── EXERCISE INPUTS
(* ===== verification/BitFields.v ===== *)
(** * Bit fields

    Structures of bit fields, and the position of a field in the integer that
    holds it: from the low end where the headers define [_BIT_FIELDS_LTOH]
    (little-endian machines) and from the high end where they define
    [_BIT_FIELDS_HTOL].  A structure of bit fields is laid out as the integers
    its fields are allocated in. *)
From Stdlib Require Import String.
From S2P Require Import Prelude ByteOrder CTypes.
#[local] Open Scope Z_scope.

(** Fields of one declared type, in the order of the declaration. *)
Record bitfields := Bitfields { bf_base : scalar; bf_list : list (string * Z) }.

Definition base_bits (s : scalar) : Z :=
  match s with Char | UChar => 8 | Short | UShort => 16 | _ => 32 end.

(** Allocation: a field that does not fit into the rest of its integer opens
    the next one.  The result gives integer, first bit and length. *)
Fixpoint allocate (w unit used : Z) (l : list (string * Z)) : list (string * (Z * Z * Z)) :=
  match l with
  | [] => []
  | (n, len) :: l =>
      if used + len <=? w
      then (n, (unit, used, len)) :: allocate w unit (used + len) l
      else (n, (unit + 1, 0, len)) :: allocate w (unit + 1) len l
  end.

Definition units (b : bitfields) : Z :=
  List.last (map (fun f => f.2.1.1 + 1) (allocate (base_bits (bf_base b)) 0 0 (bf_list b))) 0.

(** The layout of the structure. *)
Definition bits (b : bitfields) : ctype := Array (units b) (Scalar (bf_base b)).

Fixpoint assoc {A} (n : string) (l : list (string * A)) : option A :=
  match l with
  | [] => None
  | (k, x) :: l => if String.eqb k n then Some x else assoc n l
  end.

(** Integer, lowest bit and length of a field; [None] if there is none of the
    name, which a compiler rejects. *)
Definition bit_place (e : endian) (b : bitfields) (n : string) : option (Z * Z * Z) :=
  '(u, start, len) ← assoc n (allocate (base_bits (bf_base b)) 0 0 (bf_list b));
  Some (u, match e with LittleEndian => start | BigEndian => base_bits (bf_base b) - start - len end,
        len).

Definition field_get (pos len w : Z) : Z := (w >>> pos) .& Z.ones len.
Definition field_put (pos len w v : Z) : Z :=
  (w .& .~ (Z.ones len <<< pos)) .| ((v .& Z.ones len) <<< pos).

(** Reading and assigning a field of the first integer, whose value is [w]. *)
Definition bget (e : endian) (b : bitfields) (n : string) (w : Z) : option Z :=
  '(u, pos, len) ← bit_place e b n; if u =? 0 then Some (field_get pos len w) else None.
Definition bput (e : endian) (b : bitfields) (n : string) (w v : Z) : option Z :=
  '(u, pos, len) ← bit_place e b n; if u =? 0 then Some (field_put pos len w v) else None.

Section Fields.
Context (pos len : Z) (Hpos : 0 <= pos) (Hlen : 0 <= len).

Lemma field_get_testbit w i :
  Z.testbit (field_get pos len w) i = (0 <=? i) && (i <? len) && Z.testbit w (i + pos).
Proof.
  unfold field_get. rewrite Z.land_spec, ones_testbit by lia.
  destruct (Z.leb_spec 0 i).
  - rewrite Z.shiftr_spec by lia. simpl. apply andb_comm.
  - rewrite Z.testbit_neg_r by lia. done.
Qed.

Lemma field_put_testbit w v i :
  Z.testbit (field_put pos len w v) i =
  if (pos <=? i) && (i <? pos + len) then Z.testbit v (i - pos) else Z.testbit w i.
Proof.
  unfold field_put. destruct (Z.ltb_spec i 0) as [Hn|Hn].
  { rewrite !Z.testbit_neg_r by lia. by destruct (_ && _). }
  rewrite Z.lor_spec, Z.land_spec, Z.lnot_spec, !Z.shiftl_spec, Z.land_spec by lia.
  rewrite !ones_testbit by lia.
  destruct (Z.leb_spec pos i), (Z.leb_spec 0 (i - pos)), (Z.ltb_spec (i - pos) len),
    (Z.ltb_spec i (pos + len)); try lia; simpl; rewrite ?andb_true_r, ?andb_false_r, ?orb_false_r;
    try done; by rewrite Z.testbit_neg_r by lia.
Qed.

Lemma field_get_put w v : field_get pos len (field_put pos len w v) = wrapu len v.
Proof.
  apply Z.bits_inj'. intros i Hi.
  rewrite field_get_testbit, field_put_testbit, wrapu_testbit by lia.
  replace (i + pos - pos) with i by lia.
  destruct (Z.leb_spec 0 i), (Z.ltb_spec i len), (Z.leb_spec pos (i + pos)),
    (Z.ltb_spec (i + pos) (pos + len)); try lia; done.
Qed.

End Fields.


(** Fields that do not overlap keep their values. *)
Lemma field_get_put_other pos len pos' len' w v :
  0 <= pos -> 0 <= len -> 0 <= pos' -> 0 <= len' ->
  (pos' + len' <= pos \/ pos + len <= pos') ->
  field_get pos' len' (field_put pos len w v) = field_get pos' len' w.
Proof.
  intros. apply Z.bits_inj'. intros i Hi.
  rewrite !field_get_testbit, field_put_testbit by lia.
  destruct (Z.leb_spec 0 i), (Z.ltb_spec i len'), (Z.leb_spec pos (i + pos')),
    (Z.ltb_spec (i + pos') (pos + len)); try lia; done.
Qed.

(** A field put into a word of [n] bits leaves a word of [n] bits. *)
Lemma field_put_range n pos len w v :
  0 <= pos -> 0 <= len -> pos + len <= n -> in_u n w -> in_u n (field_put pos len w v).
Proof.
  intros Hp Hl Hn Hw. apply in_u_iff_bits.
  - lia.
  - unfold field_put. apply Z.lor_nonneg. split.
    + apply Z.land_nonneg. left. apply Hw.
    + apply Z.shiftl_nonneg, Z.land_nonneg. right. rewrite Z.ones_equiv.
      pose proof (pow2_pos len Hl). lia.
  - intros i Hi. rewrite field_put_testbit by lia.
    destruct (Z.leb_spec pos i), (Z.ltb_spec i (pos + len)); try lia; simpl;
      by apply (in_u_testbit n).
Qed.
────
## WHAT THE EXERCISE ASKS
Copy the data. Make sure every line matches exactly.

## SOLUTION TO THE PROBLEM
(* ===== verification/BitFields.v ===== *)
(** * Bit fields

    Structures of bit fields, and the position of a field in the integer that
    holds it: from the low end where the headers define [_BIT_FIELDS_LTOH]
    (little-endian machines) and from the high end where they define
    [_BIT_FIELDS_HTOL].  A structure of bit fields is laid out as the integers
    its fields are allocated in. *)
From Stdlib Require Import String.
From S2P Require Import Prelude ByteOrder CTypes.
#[local] Open Scope Z_scope.

(** Fields of one declared type, in the order of the declaration. *)
Record bitfields := Bitfields { bf_base : scalar; bf_list : list (string * Z) }.

Definition base_bits (s : scalar) : Z :=
  match s with Char | UChar => 8 | Short | UShort => 16 | _ => 32 end.

(** Allocation: a field that does not fit into the rest of its integer opens
    the next one.  The result gives integer, first bit and length. *)
Fixpoint allocate (w unit used : Z) (l : list (string * Z)) : list (string * (Z * Z * Z)) :=
  match l with
  | [] => []
  | (n, len) :: l =>
      if used + len <=? w
      then (n, (unit, used, len)) :: allocate w unit (used + len) l
      else (n, (unit + 1, 0, len)) :: allocate w (unit + 1) len l
  end.

Definition units (b : bitfields) : Z :=
  List.last (map (fun f => f.2.1.1 + 1) (allocate (base_bits (bf_base b)) 0 0 (bf_list b))) 0.

(** The layout of the structure. *)
Definition bits (b : bitfields) : ctype := Array (units b) (Scalar (bf_base b)).

Fixpoint assoc {A} (n : string) (l : list (string * A)) : option A :=
  match l with
  | [] => None
  | (k, x) :: l => if String.eqb k n then Some x else assoc n l
  end.

(** Integer, lowest bit and length of a field; [None] if there is none of the
    name, which a compiler rejects. *)
Definition bit_place (e : endian) (b : bitfields) (n : string) : option (Z * Z * Z) :=
  '(u, start, len) ← assoc n (allocate (base_bits (bf_base b)) 0 0 (bf_list b));
  Some (u, match e with LittleEndian => start | BigEndian => base_bits (bf_base b) - start - len end,
        len).

Definition field_get (pos len w : Z) : Z := (w >>> pos) .& Z.ones len.
Definition field_put (pos len w v : Z) : Z :=
  (w .& .~ (Z.ones len <<< pos)) .| ((v .& Z.ones len) <<< pos).

(** Reading and assigning a field of the first integer, whose value is [w]. *)
Definition bget (e : endian) (b : bitfields) (n : string) (w : Z) : option Z :=
  '(u, pos, len) ← bit_place e b n; if u =? 0 then Some (field_get pos len w) else None.
Definition bput (e : endian) (b : bitfields) (n : string) (w v : Z) : option Z :=
  '(u, pos, len) ← bit_place e b n; if u =? 0 then Some (field_put pos len w v) else None.

Section Fields.
Context (pos len : Z) (Hpos : 0 <= pos) (Hlen : 0 <= len).

Lemma field_get_testbit w i :
  Z.testbit (field_get pos len w) i = (0 <=? i) && (i <? len) && Z.testbit w (i + pos).
Proof.
  unfold field_get. rewrite Z.land_spec, ones_testbit by lia.
  destruct (Z.leb_spec 0 i).
  - rewrite Z.shiftr_spec by lia. simpl. apply andb_comm.
  - rewrite Z.testbit_neg_r by lia. done.
Qed.

Lemma field_put_testbit w v i :
  Z.testbit (field_put pos len w v) i =
  if (pos <=? i) && (i <? pos + len) then Z.testbit v (i - pos) else Z.testbit w i.
Proof.
  unfold field_put. destruct (Z.ltb_spec i 0) as [Hn|Hn].
  { rewrite !Z.testbit_neg_r by lia. by destruct (_ && _). }
  rewrite Z.lor_spec, Z.land_spec, Z.lnot_spec, !Z.shiftl_spec, Z.land_spec by lia.
  rewrite !ones_testbit by lia.
  destruct (Z.leb_spec pos i), (Z.leb_spec 0 (i - pos)), (Z.ltb_spec (i - pos) len),
    (Z.ltb_spec i (pos + len)); try lia; simpl; rewrite ?andb_true_r, ?andb_false_r, ?orb_false_r;
    try done; by rewrite Z.testbit_neg_r by lia.
Qed.

Lemma field_get_put w v : field_get pos len (field_put pos len w v) = wrapu len v.
Proof.
  apply Z.bits_inj'. intros i Hi.
  rewrite field_get_testbit, field_put_testbit, wrapu_testbit by lia.
  replace (i + pos - pos) with i by lia.
  destruct (Z.leb_spec 0 i), (Z.ltb_spec i len), (Z.leb_spec pos (i + pos)),
    (Z.ltb_spec (i + pos) (pos + len)); try lia; done.
Qed.

End Fields.


(** Fields that do not overlap keep their values. *)
Lemma field_get_put_other pos len pos' len' w v :
  0 <= pos -> 0 <= len -> 0 <= pos' -> 0 <= len' ->
  (pos' + len' <= pos \/ pos + len <= pos') ->
  field_get pos' len' (field_put pos len w v) = field_get pos' len' w.
Proof.
  intros. apply Z.bits_inj'. intros i Hi.
  rewrite !field_get_testbit, field_put_testbit by lia.
  destruct (Z.leb_spec 0 i), (Z.ltb_spec i len'), (Z.leb_spec pos (i + pos')),
    (Z.ltb_spec (i + pos') (pos + len)); try lia; done.
Qed.

(** A field put into a word of [n] bits leaves a word of [n] bits. *)
Lemma field_put_range n pos len w v :
  0 <= pos -> 0 <= len -> pos + len <= n -> in_u n w -> in_u n (field_put pos len w v).
Proof.
  intros Hp Hl Hn Hw. apply in_u_iff_bits.
  - lia.
  - unfold field_put. apply Z.lor_nonneg. split.
    + apply Z.land_nonneg. left. apply Hw.
    + apply Z.shiftl_nonneg, Z.land_nonneg. right. rewrite Z.ones_equiv.
      pose proof (pow2_pos len Hl). lia.
  - intros i Hi. rewrite field_put_testbit by lia.
    destruct (Z.leb_spec pos i), (Z.ltb_spec i (pos + len)); try lia; simpl;
      by apply (in_u_testbit n).
Qed.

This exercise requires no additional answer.